When Scott LaBreche and Barbara Browning are building the portfolio for their strategic-beta stock fund, it’s much the same process as with any other factor-driven portfolio. But there’s one big difference: The driving factor is gender diversity in top management.

The investment thesis behind the $228 million Pax Ellevate Global Women’s Leadership Fund PXWEX is straightforward. Studies have found that companies with a greater representation of women among senior management—meaning on the board, in the C-suite, and among the top ranks of executives—perform better than companies with fewer women leaders. Therefore, it pays to invest more in companies with the highest levels of gender diversity.

“We really believe that this fund is proving out that research in real time, with real money and real investors,” says Joe Keefe, chief executive officer of New Hampshire-based Pax World Funds, which manages $4.7 billion across 12 strategies offered via funds and separate accounts carrying an environmental, social, and governance, or ESG, investing mandate.

The canon of research supporting the thesis is growing. Some recent entries: Bank of America Merrill Lynch’s quantitative research team found that companies with high gender-diversity scores generally had lower price and earnings volatility along with higher return on equity.1 MSCI found that firms with more women on boards and stronger human capital policies had higher productivity growth.2 And McKinsey reported that companies in the top quartile for gender diversity on executive teams were 21% more likely to outperform on profitability.3

Making the Case Since adopting its current mandate in mid- 2014, the Pax Ellevate Global Women's Leadership Fund has bested its benchmark, the MSCI World Index, and come in well ahead of its Morningstar Category average. From June 2014, through August 2018, the investor shares have returned an annualized 8.08%, compared with 7.79% for the MSCI benchmark and 6.86% for the average fund in the world large stock category.
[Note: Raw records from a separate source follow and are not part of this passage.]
(* ===== verification/Visualize.v ===== *)
(** * Drawings of the machines, [fsm/fsm/utils.go]

    The transitions of a machine as a graph for Graphviz, and the program
    [fsm/cmd/state_machines] that prints the three machines. *)

From S2P Require Import Prelude GoFsm Requests Payload SignatureProposal DkgProposal SigningProposal LevelState.
From S2P Require Import ClientTypes IOLogic SigningTasks GoText Shell.

Section visualize.
Context {ord : MapOrder}.
Context {P A D : Type}.

Definition quoted (s : string) : string := dquote +:+ s +:+ dquote.

Abbreviation edge := ((State * Event) * trEvent)%type (only parsing).

Definition edge_line (e : edge) : string :=
  "    " +:+ quoted e.1.1 +:+ " -> " +:+ quoted (tr_dstState e.2) +:+ " [ label = " +:+ quoted e.1.2 +:+ " ];" +:+ nl.
Definition state_line (k : string) : string := "    " +:+ quoted k +:+ ";" +:+ nl.

(** [states[s]++] *)
Definition count_state (s : string) (states : gmap string Z) : gmap string Z :=
  <[s := default 0 (states !! s) + 1]> states.

(** A loop over the transitions, of which it draws those from some sources. *)
Definition draw_edges (from : State → bool) (acc : string * gmap string Z) (l : list edge) : string * gmap string Z :=
  foldl (fun '(buf, states) e =>
    if from e.1.1
    then (buf +:+ edge_line e, count_state (tr_dstState e.2) (count_state e.1.1 states))
    else (buf, states)) acc l.

(** Edges from the current state first. *)
Definition Visualize (fsm : @FSM P A D) : string :=
  let buf := "digraph fsm {" +:+ nl in
  let acc := draw_edges (fun s => s =s? currentState fsm) (buf, ∅) (range (transitions fsm)) in
  let '(buf, states) := draw_edges (fun s => negb (s =s? currentState fsm)) acc (range (transitions fsm)) in
  let buf := buf +:+ nl in
  let buf := foldl (fun buf kv => buf +:+ state_line kv.1) buf (range states) in
  buf +:+ "}" +:+ nl.
End visualize.

(** [main]: the machines of the three stages in turn. *)
Definition draw_machines {W} {ord : MapOrder} {json_tasks : JSON (list SigningTask)} : IO (Term W) unit :=
  dkgFSM ← lift DkgProposal.New;
  _ ← Println (Visualize dkgFSM);
  sigFSM ← lift SignatureProposal.New;
  _ ← Println (Visualize sigFSM);
  signingFSM ← lift SigningProposal.New;
  Println (Visualize signingFSM).

(** ** What is drawn *)

Section drawn.
Context {ord : MapOrder} {P A D : Type}.

Fixpoint lines {X} (line : X → string) (l : list X) : string :=
  match l with [] => "" | x :: l => line x +:+ lines line l end.

Lemma sapp_nil_r s : s +:+ "" = s.
Proof. induction s as [|c s IH]; rewrite ?sapp_nil, ?sapp_cons; [done|]. by rewrite IH. Qed.

Lemma lines_app {X} (line : X → string) l1 l2 : lines line (l1 ++ l2) = lines line l1 +:+ lines line l2.
Proof. induction l1 as [|x l1 IH]; cbn; [done|]. by rewrite IH, sapp_assoc. Qed.

(** The states an edge touches. *)
Definition ends (l : list ((State * Event) * trEvent)) : gset string :=
  list_to_set ((fun e => e.1.1) <$> l) ∪ list_to_set ((fun e => tr_dstState e.2) <$> l).

Lemma ends_app l1 l2 : ends (l1 ++ l2) = ends l1 ∪ ends l2.
Proof. unfold ends. rewrite !fmap_app, !list_to_set_app_L. set_solver. Qed.
Lemma ends_perm l1 l2 : l1 ≡ₚ l2 → ends l1 = ends l2.
Proof.
  intros H. unfold ends. f_equal; apply list_to_set_perm_L; by rewrite H.
Qed.

Lemma draw_edges_spec from buf states l :
  draw_edges from (buf, states) l =
    (buf +:+ lines edge_line (filter (fun e => from e.1.1 = true) l), (draw_edges from (buf, states) l).2) ∧
  dom (draw_edges from (buf, states) l).2 = dom states ∪ ends (filter (fun e => from e.1.1 = true) l).
Proof.
  revert buf states. induction l as [|e l IH] using rev_ind; intros buf states.
  - cbn. rewrite sapp_nil_r. split; [done|]. set_solver.
  - unfold draw_edges in *. rewrite foldl_app. destruct (IH buf states) as [H1 H2].
    rewrite H1. cbn [foldl]. rewrite filter_app, filter_cons, filter_nil.
    destruct (from e.1.1) eqn:Hf; [rewrite decide_True by done|rewrite decide_False by done]; cbn.
    + rewrite lines_app. cbn. rewrite sapp_nil_r, <-sapp_assoc. split; [done|].
      unfold count_state, ends in *. rewrite !dom_insert_L, H2, !fmap_app, !list_to_set_app_L. cbn. set_solver.
    + rewrite app_nil_r. split; [done|exact H2].
Qed.

(** Every transition is drawn once, those that leave the current state first, and
    every state they touch has a node. *)
Lemma Visualize_spec (fsm : @FSM P A D) :
  ∃ first others states,
    Visualize fsm = "digraph fsm {" +:+ nl +:+ lines edge_line (first ++ others) +:+ nl +:+
                    lines state_line states +:+ "}" +:+ nl ∧
    first ++ others ≡ₚ map_to_list (transitions fsm) ∧
    Forall (fun e => e.1.1 = currentState fsm) first ∧ Forall (fun e => e.1.1 ≠ currentState fsm) others ∧
    NoDup states ∧ list_to_set (C := gset string) states = ends (map_to_list (transitions fsm)).
Proof.
  set (l := range (transitions fsm)). set (now := fun s => s =s? currentState fsm).
  set (buf := "digraph fsm {" +:+ nl).
  destruct (draw_edges_spec now buf ∅ l) as [H1 D1].
  destruct (draw_edges now (buf, ∅) l) as [buf1 states1] eqn:Hd1. cbn in H1, D1.
  destruct (draw_edges_spec (fun s => negb (now s)) buf1 states1 l) as [H2 D2].
  destruct (draw_edges (fun s => negb (now s)) (buf1, states1) l) as [buf2 states2] eqn:Hd2. cbn in H2, D2.
  injection H1 as ->. injection H2 as ->.
  exists (filter (fun e => now e.1.1 = true) l), (filter (fun e => negb (now e.1.1) = true) l), (range states2).*1.
  assert (filter (fun e => now e.1.1 = true) l ++ filter (fun e => negb (now e.1.1) = true) l ≡ₚ
          map_to_list (transitions fsm)) as Hperm.
  { transitivity l; [|apply shuffle_perm]. clearbody l. clear. induction l as [|e l IH]; [done|].
    rewrite !filter_cons. destruct (now e.1.1).
    - rewrite decide_True, decide_False by done. cbn. by rewrite IH.
    - rewrite decide_False, decide_True by done. by rewrite <-Permutation_middle, IH. }
  split_and!.
  - unfold Visualize. fold l. fold buf. unfold now in Hd1, Hd2. rewrite Hd1, Hd2.
    assert (∀ b (m : list (string * Z)), foldl (fun b kv => b +:+ state_line kv.1) b m = b +:+ lines state_line m.*1) as ->.
    { intros b m. revert b. induction m as [|kv m IH]; intros b; cbn; [by rewrite sapp_nil_r|]. by rewrite IH, sapp_assoc. }
    rewrite lines_app. unfold buf. by rewrite !sapp_assoc.
  - done.
  - apply Forall_forall. intros e [He _]%list_elem_of_filter. by apply seqb_true in He.
  - apply Forall_forall. intros e [He _]%list_elem_of_filter. apply negb_true_iff in He. by apply seqb_false in He.
  - unfold range. rewrite shuffle_perm. apply NoDup_fst_map_to_list.
  - apply set_eq. intros s. rewrite elem_of_list_to_set.
    assert (s ∈ (range states2).*1 ↔ s ∈ dom states2) as ->.
    { unfold range. rewrite shuffle_perm. rewrite elem_of_dom. rewrite list_elem_of_fmap. split.
      - intros ([k v] & -> & Hk%elem_of_map_to_list). by exists v.
      - intros [v Hv]. exists (s, v). by rewrite elem_of_map_to_list. }
    rewrite D2, D1, dom_empty_L, (left_id_L ∅ (∪)), <-ends_app. by rewrite (ends_perm _ _ Hperm).
Qed.
End drawn.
Moderate costs may help extend this competitive record. The fund’s expenses—0.80% for the investor shares and 0.55% for the institutional— aren’t notably low for a strategic-beta index strategy, but they are competitive relative to similar share classes in the category.

Joseph Pessetto, a Washington, D.C.-based advisor with Wells Fargo, sees the fund as a diversifier away from traditional stock-picking methods. He uses it as one of 10 funds in client portfolios with a moderate or aggressive risk profile. The Pax Ellevate fund “is certainly a different way of looking at the world,” he says.

Patricia Farrar-Rivas, chief executive officer of Veris Wealth Partners in San Francisco, tracks gender-diversity strategies. According to the firm’s most recent data, there was $910 million under management in such strategies as of June 2017, up from $100 million in 2014. Veris counted 23 mutual funds and separate accounts with a gender-diversity component, up from eight only four years ago. Not all have gender diversity as the driving mandate, though. Farrar-Rivas notes that the Pax Ellevate fund makes a good proxy for gender diversity as an investment strategy.

A Refined Approach When it launched in 2007 in its original incarnation as Pax World Global Women's Equality Fund, the fund was the first vehicle of its kind for U.S. investors. It was originally run as an active, concentrated strategy. While the process included gender diversity as a screen, the stock-picking itself was done on more traditional metrics, such as cash flow and return on equity.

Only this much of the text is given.